Y sin embargo defendemos los idiomas y costumbres de los que nos llevaron a esta mogolla existencial.  Mientras que un Estudiante en Galicia puede usar el galego como primer idioma pero  aprender sin complejos el castellano, francés, inglés y sabe Dios qué más, en Borinquen nos aferramos al idioma del primer imperio para protegernos de la influencia del segundo, que a veces hasta rehusamos aprender.   Así mismo, en varios años trabajando con el Caribe oriental anglófono no encontré una sola persona que me pudiera hablar en español.  Habiendo así perdido hace siglos nuestro  idioma común taíno, desarrollamos lenguas derivadas de las imperiales como el kueyol haitiano,  el papiamento de las antillas holandesas y el creole jamaiquino, amén de los innumerables dejos, criollismos y corrupciones del idioma formal que nos permiten identificarnos unos a otros con nomás abrir la boca.  Quizás deberíamos adoptar uno de esos como lingua franca o recurrir a algo como el yoruba nigeriano, que en algunos barrios de Cuba todavía se habla. Mejor, hablemos coloquialmente entre nosotros cada uno en su patois preferido, pero para comunicarnos fuera de nuestros círculos inmediatos dominemos sin compejos las formalidades del español, el inglés o el francés.
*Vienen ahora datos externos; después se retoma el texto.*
(** A token of the verifier's shape is resolved. *)
Lemma resolve_claims `{UnicodeDecimal} client u id xf xi extra families issuers projects : blank client = false -> uuid_of id = Some u ->
  strings_of (fun s => bool_decide (s ∈ STORABLE_FAMILIES)) xf = Some families -> strings_of (fun s => negb (blank s)) xi = Some issuers ->
  claim_keys_ok ([field "credential_id" (text id); field "issuers" xi] ++ extra) = true ->
  claimed_projects ([field "credential_id" (text id); field "issuers" xi] ++ extra) = Some projects ->
  resolve_client_principal (Some {| ac_client_id := PStr client; ac_scopes := xf; ac_claims := PDict ([field "credential_id" (text id); field "issuers" xi] ++ extra) |}) =
  Some {| pr_client_id := client; pr_families := families; pr_issuers := issuers; pr_allowed_projects := projects |}.
Proof.
  intros B U F I K P. unfold resolve_client_principal. cbn [mbind option_bind ac_client_id ac_scopes ac_claims]. rewrite B. cbn [mbind option_bind]. rewrite K.
  cbn [mbind option_bind]. rewrite F. cbn [mbind option_bind].
  replace (ad_get (KStr (py "credential_id")) ([field "credential_id" (text id); field "issuers" xi] ++ extra)) with (Some (text id)) by (vm_compute; reflexivity).
  cbn [mbind option_bind text]. rewrite U. cbn [mbind option_bind].
  replace (ad_get (KStr (py "issuers")) ([field "credential_id" (PStr id); field "issuers" xi] ++ extra)) with (Some xi) by (vm_compute; reflexivity).
  rewrite I. cbn [mbind option_bind]. change (PStr id) with (text id). rewrite P. reflexivity.
Qed.

(** The claims of a token give its rights back: for every credential that satisfies the constraints
    of its table and whose scope was validated, the principal that a call resolves from the
    token of its verified principal is its client, with the families, the issuers and the
    projects of the registry, and these as the same sets. *)
Theorem claims_give_back_the_rights `{UnicodeDecimal} r : credential_row_ok r = true -> uuid_wf (cw_id r) -> all (fun i => negb (blank i)) (cw_issuers r) = true ->
  opt_ok (fun ps => scope_ok ps && scope_canonical ps) (cw_allowed_projects r) = true ->
  exists p, resolve_client_principal (Some (access_token (se_principal (snapshot_entry r)))) = Some p /\
    pr_client_id p = cw_client_id r /\ (forall f, f ∈ pr_families p <-> f ∈ cw_families r) /\ (forall i, i ∈ pr_issuers p <-> i ∈ cw_issuers r) /\
    match pr_allowed_projects p, cw_allowed_projects r with
    | Some ps, Some qs => ps <> [] /\ NoDup ps /\ forall k, k ∈ ps <-> k ∈ qs
    | None, None => True
    | _, _ => False
    end.
Proof.
  intros Ro U Is Sc. unfold credential_row_ok in Ro. b2p.
  match goal with F : client_id_format _ = true |- _ => pose proof (client_id_not_blank _ F) as B end.
  match goal with F : all (fun f => bool_decide (f ∈ STORABLE_FAMILIES)) _ = true |- _ => pose proof (strings_of_texts _ _ (sorted_set_all _ _ F)) as Fa end.
  pose proof (strings_of_texts _ _ (sorted_set_all _ _ Is)) as Ii. pose proof (uuid_roundtrip (cw_id r) U) as Ur.
  unfold access_token. cbn [se_principal snapshot_entry vp_client_id vp_families vp_issuers vp_credential_id vp_allowed_projects].
  destruct (cw_allowed_projects r) as [ps|].
  - cbn in Sc. apply andb_true_iff in Sc as [S1 S2]. unfold scope_ok in S1. b2p.
    assert (forall k, k ∈ ps -> canonicalize_project_key true k = Some k) as Can.
    { intros k K. unfold scope_canonical in S2. pose proof (proj1 (all_true _ _) S2 k K) as X. cbv beta in X. by b2p. }
    assert (all (fun k => (1 <=? lenZ k) && (lenZ k <=? 50)) ps = true) as Len.
    { apply all_true. intros k K. match goal with F : all (fun k => lenZ k <=? 50) ps = true |- _ => pose proof (proj1 (all_true _ _) F k K) as X end. cbv beta in X.
      rewrite X, andb_true_r. by apply Z.leb_le, kebab_nonempty, Can. }
    pose proof (strings_of_texts _ _ (sorted_set_all _ _ Len)) as Pp.
    assert (sorted_set ps <> []) as Ne. { intros E. destruct ps as [|k ps']; [done|]. assert (k ∈ sorted_set (k :: ps')) as K by (apply sorted_set_elem; by left). rewrite E in K. by apply elem_of_nil in K. }
    assert (scope_canonical (sorted_set ps) = true) as Sc by by apply sorted_set_all.
    exists {| pr_client_id := cw_client_id r; pr_families := sorted_set (cw_families r); pr_issuers := sorted_set (cw_issuers r); pr_allowed_projects := Some (sorted_set ps) |}.
    split; [|cbn; split_and!; [reflexivity|intros f; apply sorted_set_elem|intros i; apply sorted_set_elem|exact Ne|apply sorted_set_NoDup|intros k; apply sorted_set_elem]].
    eapply resolve_claims; [exact B|exact Ur|exact Fa|exact Ii|..].
    + generalize (texts (sorted_set ps)) (texts (sorted_set (cw_issuers r))) (text (uuid_str (cw_id r))). intros x y z. vm_compute. reflexivity.
    + unfold claimed_projects.
      replace (ad_get (KStr (py "allowed_projects")) ([field "credential_id" (text (uuid_str (cw_id r))); field "issuers" (texts (sorted_set (cw_issuers r)))] ++
                 [field "allowed_projects" (texts (sorted_set ps))])) with (Some (texts (sorted_set ps)))
        by (generalize (texts (sorted_set ps)) (texts (sorted_set (cw_issuers r))) (text (uuid_str (cw_id r))); intros; vm_compute; reflexivity).
      unfold texts at 1. cbn [mbind option_bind]. change (PList (map PStr (sorted_set ps))) with (texts (sorted_set ps)). rewrite Pp. cbn [mbind option_bind].
      rewrite Sc, bool_decide_eq_false_2 by exact Ne. unfold unique. rewrite bool_decide_eq_true_2 by apply sorted_set_NoDup. reflexivity.
  - exists {| pr_client_id := cw_client_id r; pr_families := sorted_set (cw_families r); pr_issuers := sorted_set (cw_issuers r); pr_allowed_projects := None |}.
    split; [|cbn; split_and!; [reflexivity|intros f; apply sorted_set_elem|intros i; apply sorted_set_elem|exact I]].
    eapply resolve_claims; [exact B|exact Ur|exact Fa|exact Ii|..];
      generalize (texts (sorted_set (cw_issuers r))) (text (uuid_str (cw_id r))); intros; vm_compute; reflexivity.
Qed.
Me contaba una vez una amiga que en un espectáculo folclórico parte de una conferencia en Yaounde, felicitó a uno de sus anfitriones por la cortesía de ofrecer ritmos musicales antillanos en el programa. Éste, divertido por la sugerencia le aclaró: “no amiga, esa es nuestra música de Camerún.”

Y es que, en buena parte, de ahí venimos todos.